This is an unusual album with a crossover classical-jazz ethos. 
                  It teams trumpeter Flavio Boltro with pianist Danilo Rea in 
                  all-Italian repertoire and as the disc title makes clear, it’s 
                  all operatic - well, almost all. 
                  
                  Rea is a jazz pianist but had a classical training at the Santa 
                  Cecilia academy in Rome, where he was born. He discovered a 
                  love of opera through Puccini, so it’s appropriate that he includes 
                  some in the album.

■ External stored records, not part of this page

(** [from_ticks] on a tick count that is not negative, at a rate from 1 up
    to 2^47 and with fewer than 2^47 whole seconds: the value of the time
    in ticks is within 9/64 of the tick count. *)
Lemma from_ticks_general (r : double) (i k : Z) :
  Double.valid r = true -> Double.to_int r = Value i -> 1 <= i < 2 ^ 47 ->
  0 <= k -> k < i * 2 ^ 47 -> Int64.in_range k = true ->
  exists F f,
    from_ticks k r = Value (mk_time_spec F f)
    /\ 0 <= F < 2 ^ 47 /\ nonneg_in (-400) (-52) f /\ (to_Q f <= 2)%Q
    /\ (inject_Z k - (9 # 64) <= inject_Z F * to_Q r + to_Q f * to_Q r
        <= inject_Z k + (9 # 64))%Q.
Proof.
  intros V Hi Bi Hk0 Hk1 Rk.
  destruct (rate_parts r i V Hi Bi)
    as ((mr & er & Er & Vr & Ber) & Hrho & HR & Hrho1).
  subst r.
  set (r := S754_finite false mr er) in *.
  set (rho := Double.sub r (Double.of_int i)) in *.
  pose proof (in_range_bounds k Rk) as Bk.
  set (s := k / i). set (te := k mod i).
  pose proof (Z.div_mod k i ltac:(lia)) as Hdm. fold s te in Hdm.
  pose proof (Z.mod_pos_bound k i ltac:(lia)) as Hmod. fold te in Hmod.
  assert (Hs : 0 <= s < 2 ^ 47).
  { split; [apply Z.div_pos; lia|apply Z.div_lt_upper_bound; lia]. }
  assert (Hquot : Z.quot k i = s) by (apply Z.quot_div_nonneg; lia).
  assert (Rs : Int64.in_range s = true) by (apply in_range_small; lia).
  assert (Hfrom : from_ticks k r
                  = time_spec s
                      (Double.div
                         (Double.sub (Double.of_int te)
                            (Double.mul (Double.of_int s) rho)) r)).
  { unfold from_ticks. rewrite Hi. cbn [bind].
    unfold Int64.div, Int64.mul, Int64.sub, Int64.checked.
    destruct (Z.eqb_spec i 0); [lia|]. rewrite Hquot, Rs. cbn [bind].
    rewrite (in_range_small (s * i)) by nia. cbn [bind].
    replace (k - s * i) with te by lia.
    rewrite (in_range_small te) by lia. cbn [bind]. reflexivity. }
  rewrite Hfrom. unfold time_spec. clear Hfrom.
  destruct (of_int_nn s ltac:(lia)) as [NS QS].
  destruct (of_int_nn te ltac:(lia)) as [NT QT].
  destruct (mul_nn (-52) 0 (-105) (-53) _ _ NS Hrho) as [NA CA]; try lia.
  set (A := Double.mul (Double.of_int s) rho) in *.
  pose proof (nonneg_in_value _ _ _ Hrho) as Hrho0.
  assert (HRpos : (0 < to_Q r)%Q) by apply to_Q_finite_positive.
  assert (HK : (inject_Z k == inject_Z (s * i) + inject_Z te)%Q).
  { rewrite <- inject_Z_plus. now replace (s * i + te) with k by lia. }
  assert (HsR : (inject_Z s * to_Q r
                 == inject_Z (s * i) + inject_Z s * to_Q rho)%Q).
  { rewrite HR, inject_Z_mult. ring. }
  assert (HSQ : (0 <= inject_Z s <= 140737488355328 # 1)%Q).
  { change (140737488355328 # 1)%Q with (inject_Z (2 ^ 47)).
    change 0%Q with (inject_Z 0). rewrite <- !Zle_Qle. lia. }
  assert (HIQ : (1 <= inject_Z i <= 140737488355328 # 1)%Q).
  { change (140737488355328 # 1)%Q with (inject_Z (2 ^ 47)).
    change 1%Q with (inject_Z 1). rewrite <- !Zle_Qle. lia. }
  assert (HTQ : (0 <= inject_Z te <= inject_Z i - 1)%Q).
  { split.
    - change 0%Q with (inject_Z 0). rewrite <- Zle_Qle. lia.
    - change 1%Q with (inject_Z 1). unfold Qminus.
      rewrite <- inject_Z_opp, <- inject_Z_plus, <- Zle_Qle. lia. }
  assert (HSP : (0 <= inject_Z s * to_Q rho <= inject_Z s)%Q).
  { split; [apply Qmult_le_0_compat; [apply HSQ|exact Hrho0]|].
    apply Qmult_le_one; [apply HSQ|now apply Qlt_le_weak]. }
  assert (HSI : s = 0 \/ (1 <= inject_Z (s * i))%Q).
  { destruct (Z.eq_dec s 0) as [|Hn]; [now left|right].
    rewrite <- (Zle_Qle 1). nia. }
  unfold close, eps in CA. rewrite QS in CA.
  destruct (sub_nn _ _ _ _ _ _ NT NA)
    as [[[sd Ed] HD]|(sd & mD & eD & Ed & VD & BD & CD)]; try lia.
  - (* the fraction of a second is zero *)
    rewrite Ed.
    change (Double.div (S754_zero sd) r) with (S754_zero (xorb sd false)).
    destruct (set_from_zero s (xorb sd false) Rs) as [s' Hs'].
    exists s, (S754_zero s'). split; [exact Hs'|]. split; [exact Hs|].
    split; [left; eauto|]. split; [easy|].
    change (to_Q (S754_zero s')) with 0%Q.
    rewrite QT in HD. rewrite HsR, HK.
    set (SP := (inject_Z s * to_Q rho)%Q) in *.
    set (SI := inject_Z (s * i)) in *. set (T := inject_Z te) in *.
    set (QA := to_Q A) in *. set (SQ := inject_Z s) in *.
    set (R := to_Q r) in *. set (I := inject_Z i) in *.
    clearbody SP SI T QA SQ R I. split; lra.
  - assert (ND : 2 ^ 52 <= Zpos mD < 2 ^ 53).
    { apply (normal_mantissa mD eD VD). lia. }
    assert (Nr : 2 ^ 52 <= Zpos mr < 2 ^ 53).
    { apply (normal_mantissa mr er Vr). lia. }
    destruct (div_close mD mr eD er ND Nr ltac:(lia))
      as (mq & eq & Eq & Vq & Bq & Cq).
    fold r in Eq, Cq.
    apply close_div_mul in Cq; [|exact HRpos].
    unfold close, eps in Cq, CD.
    pose proof (to_Q_finite_positive mD eD) as HDpos.
    pose proof (to_Q_finite_positive mq eq) as Hqpos.
    destruct sd.
    + (* the fraction of a second is negative *)
      rewrite Ed. fold r.
      change (Double.div (S754_finite true mD eD) r)
        with (Double.div (S754_finite true mD eD) (S754_finite false mr er)).
      rewrite div_opp_l. fold r. rewrite Eq. cbn [SFopp negb].
      rewrite QT in CD.
      pose proof (Qfloor_le (to_Q (S754_finite false mq eq))) as Hfl.
      pose proof (Qlt_floor (to_Q (S754_finite false mq eq))) as Hfu.
      set (a := Qfloor (to_Q (S754_finite false mq eq))) in *.
      assert (HqR : (to_Q (S754_finite false mq eq)
                     <= to_Q (S754_finite false mq eq) * to_Q r)%Q).
      { apply Qmult_ge_one; [now apply Qlt_le_weak|].
        rewrite HR.
        set (P := to_Q rho) in *. set (I := inject_Z i) in *.
        clearbody P I. lra. }
      assert (Ha : 0 <= a < 2 ^ 48).
      { split.
        - assert (H : (inject_Z (-1) < inject_Z a)%Q).
          { rewrite inject_Z_plus in Hfu.
            change (inject_Z 1) with 1%Q in Hfu.
            change (inject_Z (-1)) with (-1 # 1)%Q.
            set (Q0 := to_Q (S754_finite false mq eq)) in *.
            set (AQ := inject_Z a) in *. clearbody Q0 AQ. lra. }
          rewrite <- Zlt_Qlt in H. lia.
        - assert (H : (inject_Z a < inject_Z (2 ^ 48))%Q).
          { change (inject_Z (2 ^ 48)) with (281474976710656 # 1)%Q.
            set (Q0 := to_Q (S754_finite false mq eq)) in *.
            set (QR := (Q0 * to_Q r)%Q) in *.
            set (SP := (inject_Z s * to_Q rho)%Q) in *.
            set (T := inject_Z te) in *. set (QA := to_Q A) in *.
            set (SQ := inject_Z s) in *. set (I := inject_Z i) in *.
            set (QD := to_Q (S754_finite false mD eD)) in *.
            set (AQ := inject_Z a) in *.
            set (P := to_Q rho) in *. set (R := to_Q r) in *.
            clearbody Q0 QR SP T QA SQ I QD AQ P R. lra. }
          rewrite <- Zlt_Qlt in H. exact H. }
      assert (Hz : Double.to_int (S754_finite true mq eq) = Value (- a)).
      { apply to_int_negative. fold a. apply in_range_small. lia. }
      destruct (negative_seconds_any s mq eq (- a) Vq Hz)
        as (F & f & Hset & BF & Nf & Hf1 & Hval).
      { apply in_range_small. lia. }
      { apply in_range_small. lia. }
      assert (Hs1 : s <> 0).
      { intros Es. 
        assert (E0 : (inject_Z s * to_Q rho == 0)%Q)
          by (rewrite Es; apply Qmult_0_l).
        rewrite E0 in CA.
        set (T := inject_Z te) in *. set (QA := to_Q A) in *.
        set (QD := to_Q (S754_finite false mD eD)) in *.
        clearbody T QA QD. lra. }
      destruct HSI as [|HSI]; [contradiction|].
      pose proof (nonneg_in_value _ _ _ Nf) as Hf0.
      assert (HL : ((inject_Z s - to_Q (S754_finite false mq eq)
                     - (1 # 4503599627370496)) * to_Q r
                    <= (inject_Z F + to_Q f) * to_Q r)%Q).
      { apply Qmult_le_compat_r; [apply Hval|now apply Qlt_le_weak]. }
      assert (HU : ((inject_Z F + to_Q f) * to_Q r
                    <= (inject_Z s - to_Q (S754_finite false mq eq)
                        + (1 # 4503599627370496)) * to_Q r)%Q).
      { apply Qmult_le_compat_r; [apply Hval|now apply Qlt_le_weak]. }
      assert (HfR : (to_Q f * to_Q r
                     <= (1 + (1 # 4503599627370496)) * to_Q r)%Q).
      { apply Qmult_le_compat_r; [exact Hf1|now apply Qlt_le_weak]. }
      assert (HL' : ((inject_Z s - to_Q (S754_finite false mq eq)
                      - (1 # 4503599627370496)) * to_Q r
                     == inject_Z s * to_Q r
                        - to_Q (S754_finite false mq eq) * to_Q r
                        - (1 # 4503599627370496) * to_Q r)%Q) by ring.
      assert (HU' : ((inject_Z s - to_Q (S754_finite false mq eq)
                      + (1 # 4503599627370496)) * to_Q r
                     == inject_Z s * to_Q r
                        - to_Q (S754_finite false mq eq) * to_Q r
                        + (1 # 4503599627370496) * to_Q r)%Q) by ring.
      assert (HM' : ((inject_Z F + to_Q f) * to_Q r
                     == inject_Z F * to_Q r + to_Q f * to_Q r)%Q) by ring.
      assert (HfR' : ((1 + (1 # 4503599627370496)) * to_Q r
                      == to_Q r + (1 # 4503599627370496) * to_Q r)%Q) by ring.
      rewrite HL', HM' in HL. rewrite HU', HM' in HU. rewrite HfR' in HfR.
      rewrite HsR in HL, HU.
      assert (HF0 : 0 <= F).
      { destruct (Z_le_gt_dec 0 F) as [|Hneg]; [assumption|exfalso].
        assert (HFQ : (inject_Z F <= inject_Z (-1))%Q)
          by (rewrite <- Zle_Qle; lia).
        assert (HFR : (inject_Z F * to_Q r <= inject_Z (-1) * to_Q r)%Q).
        { apply Qmult_le_compat_r; [exact HFQ|now apply Qlt_le_weak]. }
        change (inject_Z (-1)) with (-1 # 1)%Q in HFR.
        set (Q0 := to_Q (S754_finite false mq eq)) in *.
        set (QR := (Q0 * to_Q r)%Q) in *.
        set (FR := (inject_Z F * to_Q r)%Q) in *.
        set (fR := (to_Q f * to_Q r)%Q) in *.
        set (SP := (inject_Z s * to_Q rho)%Q) in *.
        set (SI := inject_Z (s * i)) in *.
        set (T := inject_Z te) in *. set (QA := to_Q A) in *.
        set (SQ := inject_Z s) in *. set (I := inject_Z i) in *.
        set (QD := to_Q (S754_finite false mD eD)) in *.
        set (P := to_Q rho) in *. set (R := to_Q r) in *.
        clearbody Q0 QR FR fR SP SI T QA SQ I QD P R. lra. }
      exists F, f. split; [exact Hset|]. split; [lia|].
      split; [apply (nonneg_in_weaken _ _ _ _ _ Nf); lia|].
      split.
      { set (X := to_Q f) in *. clearbody X. lra. }
      rewrite HK.
      set (Q0 := to_Q (S754_finite false mq eq)) in *.
      set (QR := (Q0 * to_Q r)%Q) in *.
      set (FR := (inject_Z F * to_Q r)%Q) in *.
      set (fR := (to_Q f * to_Q r)%Q) in *.
      set (SP := (inject_Z s * to_Q rho)%Q) in *.
      set (SI := inject_Z (s * i)) in *.
      set (T := inject_Z te) in *. set (QA := to_Q A) in *.
      set (SQ := inject_Z s) in *. set (I := inject_Z i) in *.
      set (QD := to_Q (S754_finite false mD eD)) in *.
      set (P := to_Q rho) in *. set (R := to_Q r) in *.
      clearbody Q0 QR FR fR SP SI T QA SQ I QD P R. split; lra.
    + (* the fraction of a second is positive *)
      rewrite Ed. fold r. rewrite Eq.
      rewrite QT in CD.
      assert (Hq1 : (to_Q (S754_finite false mq eq) < 1)%Q).
      { apply (Qmult_lt_one _ (to_Q r) HRpos).
        set (Q0 := to_Q (S754_finite false mq eq)) in *.
        set (QR := (Q0 * to_Q r)%Q) in *.
        set (SP := (inject_Z s * to_Q rho)%Q) in *.
        set (T := inject_Z te) in *. set (QA := to_Q A) in *.
        set (SQ := inject_Z s) in *. set (I := inject_Z i) in *.
        set (QD := to_Q (S754_finite false mD eD)) in *.
        set (P := to_Q rho) in *. set (R := to_Q r) in *.
        clearbody Q0 QR SP T QA SQ I QD P R. lra. }
      pose proof (ltb_one_of_value mq eq Vq Hq1) as Hlt.
      pose proof (ltb_one_inv mq eq Vq Hlt) as Heq.
      exists s, (S754_finite false mq eq).
      split.
      { apply set_from_normalized.
        - unfold well_formed.
          cbn [get_full_secs get_frac_secs _full_secs _frac_secs].
          now rewrite Rs, Vq.
        - unfold normalized. cbn [get_frac_secs _frac_secs].
          now rewrite Hlt. }
      split; [exact Hs|].
      split; [right; exists mq, eq; repeat split; try assumption; lia|].
      split.
      { set (Q0 := to_Q (S754_finite false mq eq)) in *. clearbody Q0. lra. }
      rewrite HsR, HK.
      set (Q0 := to_Q (S754_finite false mq eq)) in *.
      set (QR := (Q0 * to_Q r)%Q) in *.
      set (SP := (inject_Z s * to_Q rho)%Q) in *.
      set (SI := inject_Z (s * i)) in *.
      set (T := inject_Z te) in *. set (QA := to_Q A) in *.
      set (SQ := inject_Z s) in *. set (I := inject_Z i) in *.
      set (QD := to_Q (S754_finite false mD eD)) in *.
      set (P := to_Q rho) in *. set (R := to_Q r) in *.
      clearbody Q0 QR SP SI T QA SQ I QD P R. split; lra.
Qed.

Whereas Rea has a classical training and 
                  now plays jazz, Boltro is perhaps better known as a classical 
                  stylist who is willing and able to embark on other projects, 
                  such as this one. He studied in Turin and has worked in symphonic 
                  music, but he’s clearly well versed in the lexicon of bop trumpet. 
                  
                  
                  It’s unusual to use Monteverdi as a basis for homage and improvisation 
                  but one senses that Rea in particular, the guiding force, wants 
                  to celebrate the totality of Italian operatic music, and where 
                  better to start than the fons et origo? Rea’s allusive 
                  chording and Boltro’s rich, sometimes fat tone, fuse jazz with 
                  a kind of romanticised idealism in Lasciatemi morire. 

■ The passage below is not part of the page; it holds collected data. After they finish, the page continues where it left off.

(** * Referral ledger of [bot.py]

    A shallow embedding of the Flask handlers of [src/bot.py] and the
    properties of the referral ledger they maintain.

    Strings are Rocq [string]s (ASCII, one [ascii] per character), which is
    what wallet addresses, tokens and keys are.  The JSON file
    [referrals.json] is modelled as an optional ledger ([None]: the file does
    not exist yet); every handler reads it with [load_data] and, where the
    source does, writes it back with [save_data].  The rate-limit decorator
    of [use_referral] and the backup thread belong to the transport and
    scheduling layers and are not part of the embedding. *)

From Stdlib Require Import String Ascii List Bool Arith Lia.
Import ListNotations.
Local Open Scope string_scope.
Local Open Scope list_scope.

(** ** Configuration *)

Definition SECRET_KEY : string := "SUA_CHAVE_SECRETA_PARA_MARCAR_COMO_PAGO".

(** The literal compared with [faucet_token] in [use_referral]. *)
Definition FAUCET_TOKEN : string := "VALID_FAUCET_USAGE".

(** The literal bound of [total_referrals >= 200]. *)
Definition REFERRAL_CAP : nat := 200.

(** ** Strings *)

(** [str.lower()] on ASCII: the letters [A]..[Z] move to [a]..[z]. *)
Definition lower_ascii (c : ascii) : ascii :=
  let n := nat_of_ascii c in
  if ((65 <=? n) && (n <=? 90))%nat then ascii_of_nat (n + 32) else c.

Fixpoint lower (s : string) : string :=
  match s with
  | EmptyString => EmptyString
  | String c s' => String (lower_ascii c) (lower s')
  end.

(** [addr.startswith("0x") and len(addr) == 42] *)
Definition is_valid_address (addr : string) : bool :=
  String.prefix "0x" addr && (String.length addr =? 42)%nat.

(** ** Data model *)

(** One element of [db["referrals"]] or [db["paid_referrals"]]. *)
Record Referral : Type := mkReferral {
  referrer : string;
  referee : string;
  paid : bool
}.

(** The JSON document: [{"referrals": [...], "paid_referrals": [...]}]. *)
Record DB : Type := mkDB {
  referrals : list Referral;
  paid_referrals : list Referral
}.

Definition empty_db : DB := mkDB [] [].

(** The content of [DATA_FILE], [None] while the file does not exist. *)
Definition Store : Type := option DB.

(** [load_data]: creates the file with two empty lists when it is missing,
    then returns what the file holds. *)
Definition load_data (fs : Store) : DB * Store :=
  match fs with
  | None => (empty_db, Some empty_db)
  | Some db => (db, Some db)
  end.

(** [save_data]: overwrites the file. *)
Definition save_data (db : DB) (fs : Store) : Store := Some db.

(** The ledger a handler sees in a given file state. *)
Definition ledger (fs : Store) : DB := fst (load_data fs).

(** ** Responses *)

Record PayoutEntry : Type := mkEntry {
  wallet : string;
  amount : nat
}.

Inductive Body : Type :=
| Message (m : string)
| Error (e : string)
| StatusBody (total_referrals paid_count unpaid_count : nat)
             (matching : list Referral)
| PayoutBody (total_people total_ommv_to_send : nat)
             (multisend_list : list PayoutEntry).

                  Rea turns more experimental in the famous fanfare Toccata from 
                  Orfeo, slithering fingers over the piano strings and 
                  using a very percussive treble as a basis for timbral exploration. 

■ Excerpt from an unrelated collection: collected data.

(* ===== verification/Prelude.v ===== *)
(** * A verification development for noisysockets

    noisysockets carries the WireGuard protocol inside a Go program: a transport
    (src/internal/transport) that performs Noise IK handshakes with its peers,
    encrypts the packets of a source/sink (a user-space network stack) into UDP
    datagrams and decrypts the datagrams that arrive.  This library models that
    transport, the packages it is built from and the socket that puts them
    together as executable functions, and proves what makes them correct.

    ** The program and its model

    The packages without state of the transport's:
    - Prelude.v: machine integers with their wrap-around, byte strings and their
      endian codecs, Go's [time] arithmetic, IP addresses, the state monad [M]
      with its notation, tactics and hint databases.
    - Replay.v: src/internal/replay, the sliding-window replay filter.
    - Tai64n.v: src/internal/tai64n, the time stamps of initiations.
    - RateLimiter.v: src/internal/ratelimiter, token buckets per source address
      and the goroutine that collects them.
    - Env.v: the clock and the random sources, as oracles with a position.
    - Crypto.v: noise-helpers.go and noise_types.go.  BLAKE2s, X25519 and the two
      AEADs come from golang.org/x/crypto: class [Crypto] has their operations,
      class [CryptoLaws] their documented behaviour (output lengths, the
      Diffie-Hellman equation, opening what was sealed); [Toy] is an instance.
    - Wire.v: the messages of noise-protocol.go with the encodings
      [binary.Read]/[binary.Write] give them, and the padding of send.go.
    - Cookie.v: cookie.go, MACs and cookies of both sides.
    - Text.v: the text form of keys (noise_types.go), and what is used of Go's
      base64, strconv, net and netip: addresses, hosts and ports as text.
    - Pools.v: pools.go, the wait pool, as a transition system of threads.

    The transport itself, one file per source file:
    - State.v: the structs of transport.go, peer.go, keypair.go,
      noise-protocol.go, timers.go and the queue elements.  What Go shares by
      pointer (peers, keypairs, containers) lives in finite maps from addresses;
      channels are lists.  [Bind] and [SourceSink] are the interfaces of conn.go
      and source_sink.go, as classes every handler is parametric in.
    - IndexTable.v: indextable.go.
    - Noise.v: the four message functions of noise-protocol.go,
      [BeginSymmetricSession], [ReceivedWithKeypair], [DeleteKeypair].
    - Timers.v: timers.go, the timers and the hooks that set them.
    - Send.v: send.go, and the methods of peer.go and pools.go it uses.
    - Receive.v: receive.go.
    - Lifecycle.v: the expiration functions of timers.go, and peer.go,
      transport.go and channels.go: start, stop, key erasure, peers, keys, the
      socket, up, down and close.
    - System.v: a transition system over all of the above.  A state is a
      transport with the container map of the reading routine; an action is one
      turn of a routine (one element taken from its channel), one expiration of a
      timer, or one call of an exported method.
    - Buffers.v: the inbound flow of receive.go and channels.go once more, by
      address: the message buffers, elements and containers that are taken from
      the pools of pools.go, handed on by pointer, written into and given back, as
      a transition system of readers, workers, receivers and finalizers that
      abstracts from keys and peers' state; Ownership.v has its invariant.
    - Shutdown.v: the goroutines, WaitGroups and channels (channels.go,
      [NewTransport], [BindUpdate], [Start], [Stop], [Close]), as a transition
      system of its own that abstracts from the packets.

    What the transport is connected to:
    - Gso.v and StdNetBind.v: src/internal/conn/bind_std.go, the UDP sockets with
      segmentation offload, an instance of [Bind].  The calls of the operating
      system are a class [OS], what they put on the wire a class [OSLaws].
    - Control.v: the control data of messages (gso_linux.go) and the options of
      a socket (controlfns.go, controlfns_linux.go, features_linux.go), over the
      layout of control messages (class [Cmsg], laws [CmsgLaws]) and the option
      calls (class [SockOpts], laws [SockOptsLaws]).
    - Names.v: the text of endpoints, receive functions, peers and states
      (bind_std.go, conn.go, peer.go), with [endpoint_text], [receive_names].
    - NetSink.v: src/source_sink.go, the packets of the user-space network stack
      routed to peers, an instance of [SourceSink] over gVisor's operations
      (class [Stack]).
    - Net.v: src/net.go and src/dns.go, looking up hosts, connecting, listening
      and DNS over the TCP of the stack and the DNS client (class [Gonet]).
    - Socket.v: src/noisysocket.go, [NewNoisySocket] over the sink, the transport
      and the bind; the constructor of src/source_sink.go; the configuration
      (src/config).

    Demo.v and Scenario.v hold concrete instances and runs for the witnesses.
    Frame.v says what the hooks of the timers leave alone, for the proofs about
    one turn of a routine.  Pipeline.v has the invariant of the outbound queues,
    Sealed.v its consequences for every run, Delivery.v the way of a batch from
    one transport to another, OnWire.v the same over the UDP bind, EndToEnd.v over
    bind and network stack of both sides, Leftover.v two runs that go wrong,
    Erasure.v what is left of a peer that is stopped.

    ** What is proved

    - Key agreement (Agreement.v): a handshake between two configured transports
      succeeds and gives both sides matching keys and indices.
    - Safety of every run (Safety.v, over the invariant of Invariant.v that
      Keys.v, Flow.v and System.v prove of each handler): no nonce is used twice
      with a key, no counter is accepted twice, the index table is exactly the
      set of indices in use, peers carry the keys they are looked up by, the
      queues that drop are bounded.
    - The way of a packet (Pipeline.v, Sealed.v, Delivery.v, OnWire.v,
      EndToEnd.v): a container of packets has one owner at a time, is locked from
      its numbering until it is encrypted, and the sender of a peer always gets it
      in the end; whatever is handed to the bind is a message of the handshake or sealed under a nonce of
      its own.  The packets of one read leave as one batch in order and with the
      UDP bind are on the wire as such, and a batch that arrives is written in
      order to the sink of the other side; put together, what waits in the stack of
      one host is injected into the stack of the other.
    - Behaviour of single operations (Behaviour.v): encryption and decryption
      are inverse, nonces are assigned in order, the staging loop ends, replayed
      initiations, bad MACs and messages under load are turned away without a
      change of state, sessions rotate the three keypairs as they should, a
      closed transport is inert.
    - The socket as a whole (Socket.v, Net.v): what [NewNoisySocket] returns is
      up and routes to its own peers only, what it keeps is well formed, a peer
      is dialed by name at the addresses it was configured with, connecting and
      resolving end, deadlines are shared as they should be.
    - Ends (Shutdown.v, Retransmission.v): no routine sends on a closed queue, a
      transport that is being closed comes to rest with every routine ended, and
      a handshake without an answer is given up.
    - Erasure (Erasure.v): a transport that is closed or taken down leaves no
      session and no secret of a handshake in its peers.
    - The pools (Pools.v): no object is handed out twice, bounds are kept.
    - Buffers (Ownership.v): each buffer, element and container of the inbound
      flow is in one place, and what is read through a pointer is what was put
      there for its reader, so that the values of Receive.v are what the program
      sees.
    - The sockets: coalescing and splitting of datagrams are transparent, with
      the control data the program writes and reads (Control.v), a send puts
      exactly its batch on the wire (StdNetBind.v); packets go to the peer
      that owns their destination (NetSink.v).
    - The packages: the replay filter refines a window over a set of counters,
      the limiter admits no more than its rate and its collector is invisible,
      stamps order as the clock does, messages survive the wire, a cookie that
      is issued is accepted.
    - Flaws the model shows, each a closed run: a packet that leaves in the clear
      and a reading routine that waits for ever, both after a read whose packets
      could not be sent (Leftover.v); an index 0 that is handed out and
      lost, a container staged twice (Behaviour.v); an IPv6 address truncated by
      a pooled buffer, a retry that asks for segmentation again, a port reported
      as 0 (StdNetBind.v); a stray packet that closes the transport and makes the
      writers behind it panic (NetSink.v); DNS servers with IPv6 addresses that
      are never reached, a listener on the wrong port (Net.v); keys of the wrong
      length that are accepted (Text.v); ports cut to 16 bits, a transport left
      open by an error (Socket.v); a wake-up lost by a bounded pool (Pools.v).

    ** Reading the model

    Ghost state: [t_assigned] records the nonces given to packets, [t_sealed] those
    the encryption workers have used and [t_accepted] the counters the receivers
    have accepted, each with its keypair; [t_stuck] records that a search was cut
    off.  No handler reads them.

    Locks of containers: a container of packets is locked by [SendStagedPackets]
    and unlocked by the worker that encrypts it; a sender that finds the lock
    taken is [Blocked].  [SendStagedPackets] itself takes the lock without looking:
    [containers_owned] shows that it is free, in every run in which
    [RoutineReadFromSourceSink] starts its reads with an empty [elemsByPeer]
    ([settled_run]).  Leftover.v shows what happens otherwise.

    Fuel: the clearing loop of the replay filter gets one more round than the ring
    has blocks, and [SendStagedPackets] two rounds per staged container and three
    more; both are proved to be enough, as are the rounds of [getGSOSize] and
    [PrettyName], one per byte.  [NewIndexForHandshake] loops until the
    random source yields a free index, for which there is no bound; the model
    tries 64 times and then sets [t_stuck], and the theorems on the index table
    are about runs in which that does not happen.  [DialContext] calls itself
    through the DNS client; [dialing_terminates] shows that two levels are
    enough.

    Interleaving: a turn runs to its end before the next begins.  The order of
    turns is arbitrary; interleavings inside a turn, which the source's mutexes
    and atomics govern, are modelled where they are the point: the accesses of
    Pools.v and the steps of Shutdown.v and Buffers.v interleave freely.  A channel that blocks its sender when
    full is a list without bound; a channel whose sender drops is bounded.

    A map of Go is iterated in an order the language leaves open; the model
    takes the order of [map_to_list].  Distinct slices do not overlap, except
    where the source makes them (splitting in place, pooled address buffers).

    Not modelled: system calls and the layout of control messages, which are the
    operating system's, and the empty functions that stand for them on other
    systems (gso_default.go, features_default.go, errors_default.go); the gVisor
    stack, the DNS client and the YAML decoder,
    which are parameters; logging; the outbound elements and their buffers as
    objects of the pools (their containers are: Pipeline.v); examples and
    benchmarks. *)
From Stdlib Require Import Bool.Bool Strings.Byte.
From stdpp Require Import prelude gmap list strings.
Open Scope Z_scope.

                  His boppish licks and luscious roulades are complemented by 
                  the declamatory trumpet lines, to produce music of undeniable 
                  newness. 
                  
                  It’s fortunate that Rea has thought carefully how he wishes 
                  to present these arias and other pieces. Each is therefore nicely 
                  characterised, as the plangent chording on Rossini’s Dal 
                  tuo stellato soglio demonstrates. I take it that here he 
                  wishes to mark a sharp distinction between playing what sounds 
                  like, in effect, a piano reduction and then launching on fully 
                  fledged improvisation and overt lyricism. The longest track 
                  is Sinfonia dal Barbiere di Siviglia. This allows the 
                  duo the most room for manoeuvre in terms of using terse staccati, 
                  fragmentary themes, and an experimental approach tailed by a 
                  far-out scena, forged from the near cutting-edge. It’s the nearest 
                  they get to, say, The Art Ensemble of Chicago. 
                  
                  Caro mio ben, an aria antiche beloved of singers down 
                  the years, inspires the duo to relaxed warmth complete with 
                  trumpet flurries. Similarly the ‘B’ section of Vivaldi’s Piango, 
                  gemo, sospiro e peno is fruitily boppish, as is much of 
                  O mio babbino caro, once past the opening impressionist 
                  hints from Rea. The duo gets funky on Sinfonia dal Guglielmo 
                  Tell, one of the live tracks. The extra adrenalin imparted 
                  by the audience seems to inspire them to a more raucous, straight 
                  ahead Nat Adderley kind of approach – one to which I’m very 
                  partial. The final track, also live, offers a clement Cilea 
                  aria. 
                  
                  Do you file this under Jazz or Classical? Is it jazz on classical 
                  themes, or is it reclaiming the improvisatory prerogative in 
                  classical music-making? For those of us who find such absolutes 
                  restrictive, other than in the strictly filing sense, I’m not 
                  certain that it really much matters. Doubtless highbrows will 
                  find the whole thing a bit cheap. I liked it.